**Dataset entries:**

(** What [repairItem] keeps of a stored item, before the re-pointing. *)
Lemma repairItem_fields it n it' n' :
  repairItem uid it n = (Ret it', n') ->
  i_done it' = truthy (get it (u "done")) /\
  (exists nm, ToString (js_or (get it (u "name")) (JStr (u "Sin nombre")))
              = Some nm /\ i_name it' = slice0 80 nm) /\
  ToString (js_or (get it (u "cat")) (JStr (u "otros"))) = Some (i_cat it').
Proof.
  unfold repairItem. intros H.
  bind_inv H as id n1 Hid. clear Hid.
  bind_inv H as c n2 Hc. apply String_Ret in Hc as [Hc ->].
  bind_inv H as nm n3 Hnm. apply String_Ret in Hnm as [Hnm ->].
  bind_inv H as e n4 He. inv_ret H.
  cbn [i_done i_name i_cat]. split; [reflexivity|]. split; [|exact Hc].
  now exists nm.
Qed.

(** The items of a repaired object, one for each stored item. *)
Lemma repaired_items v m n d n' lc li :
  is_object v = true ->
  get v (u "cats") = JArr lc -> lc <> [] ->
  get v (u "items") = JArr li ->
  repairData uid v m n = (Ret d, n') ->
  Forall2 (repaired_from (cat_ids d)) li (items d).
Proof.
  intros O Gc Nc Gi. unfold repairData, is_object in *.
  apply andb_true_iff in O as [-> ->]. cbn [negb orb].
  rewrite Gc, Gi. unfold map_if_array. intros H.
  bind_inv H as md n0 Hmd. apply String_Ret in Hmd as [Hmd ->].
  bind_inv H as ocats n1 Hc. bind_inv Hc as cs n2 Hcs. inv_ret Hc.
  bind_inv H as oitems n3 Hi. bind_inv Hi as its n4 Hits. inv_ret Hi.
  destruct cs as [|c0 cs].
  { apply (mapM_Forall2 repairCat (fun _ _ => True) (fun _ _ _ _ _ => I))
      in Hcs. apply Forall2_length in Hcs. destruct lc; [congruence|discriminate]. }
  bind_inv H as its' n5 Hd. inv_ret H.
  unfold cat_ids. cbn [cats items].
  apply dedupe_Ret in Hd as [_ F].
  pose proof (mapM_Forall2 (repairItem uid) _
                (fun x s y s' E => repairItem_fields x s y s' E) _ _ _ _ Hits)
    as F0.
  set (cids := c_id <$> c0 :: cs) in *.
  assert (Hd : hd [] cids = c_id c0) by reflexivity.
  clearbody cids. clear -F F0 Hd.
  revert its' F. induction F0 as [|raw it li its R _ IH]; intros r F.
  - inversion F. constructor.
  - cbn [fmap list_fmap] in F. inversion F as [|? b ? r' Hb F']; subst.
    constructor; [|apply IH; exact F'].
    destruct R as (Rd & (nm & Hn & Rn) & Rc).
    rewrite Hb. unfold repaired_from, with_id. cbn [i_done i_name i_cat].
    unfold repoint.
    destruct (bool_decide (i_cat it ∈ (list_to_set cids : gset jstr))) eqn:E.
    + apply bool_decide_eq_true in E. apply elem_of_list_to_set in E.
      split; [exact Rd|]. split; [now exists nm|].
      exists (i_cat it). split; [exact Rc|]. now rewrite decide_True.
    + apply bool_decide_eq_false in E. rewrite elem_of_list_to_set in E.
      cbn [with_cat i_done i_name i_cat].
      split; [exact Rd|]. split; [now exists nm|].
      exists (i_cat it). split; [exact Rc|]. rewrite decide_False by exact E.
      rewrite Hd.
      destruct (bool_decide (u "otros" ∈ (list_to_set cids : gset jstr))) eqn:E'.
      * apply bool_decide_eq_true in E'. apply elem_of_list_to_set in E'.
        now rewrite decide_True.
      * apply bool_decide_eq_false in E'. rewrite elem_of_list_to_set in E'.
        now rewrite decide_False.
Qed.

**Task instructions:** Starting at the line above that contains "JArr lc -> lc <> [] ->", repeat each line exactly up to and including the line that contains "exists (i_cat it). split; [exact Rc|]. now", and stop there.

**Completed exercise:**
  get v (u "cats") = JArr lc -> lc <> [] ->
  get v (u "items") = JArr li ->
  repairData uid v m n = (Ret d, n') ->
  Forall2 (repaired_from (cat_ids d)) li (items d).
Proof.
  intros O Gc Nc Gi. unfold repairData, is_object in *.
  apply andb_true_iff in O as [-> ->]. cbn [negb orb].
  rewrite Gc, Gi. unfold map_if_array. intros H.
  bind_inv H as md n0 Hmd. apply String_Ret in Hmd as [Hmd ->].
  bind_inv H as ocats n1 Hc. bind_inv Hc as cs n2 Hcs. inv_ret Hc.
  bind_inv H as oitems n3 Hi. bind_inv Hi as its n4 Hits. inv_ret Hi.
  destruct cs as [|c0 cs].
  { apply (mapM_Forall2 repairCat (fun _ _ => True) (fun _ _ _ _ _ => I))
      in Hcs. apply Forall2_length in Hcs. destruct lc; [congruence|discriminate]. }
  bind_inv H as its' n5 Hd. inv_ret H.
  unfold cat_ids. cbn [cats items].
  apply dedupe_Ret in Hd as [_ F].
  pose proof (mapM_Forall2 (repairItem uid) _
                (fun x s y s' E => repairItem_fields x s y s' E) _ _ _ _ Hits)
    as F0.
  set (cids := c_id <$> c0 :: cs) in *.
  assert (Hd : hd [] cids = c_id c0) by reflexivity.
  clearbody cids. clear -F F0 Hd.
  revert its' F. induction F0 as [|raw it li its R _ IH]; intros r F.
  - inversion F. constructor.
  - cbn [fmap list_fmap] in F. inversion F as [|? b ? r' Hb F']; subst.
    constructor; [|apply IH; exact F'].
    destruct R as (Rd & (nm & Hn & Rn) & Rc).
    rewrite Hb. unfold repaired_from, with_id. cbn [i_done i_name i_cat].
    unfold repoint.
    destruct (bool_decide (i_cat it ∈ (list_to_set cids : gset jstr))) eqn:E.
    + apply bool_decide_eq_true in E. apply elem_of_list_to_set in E.
      split; [exact Rd|]. split; [now exists nm|].
      exists (i_cat it). split; [exact Rc|]. now rewrite decide_True.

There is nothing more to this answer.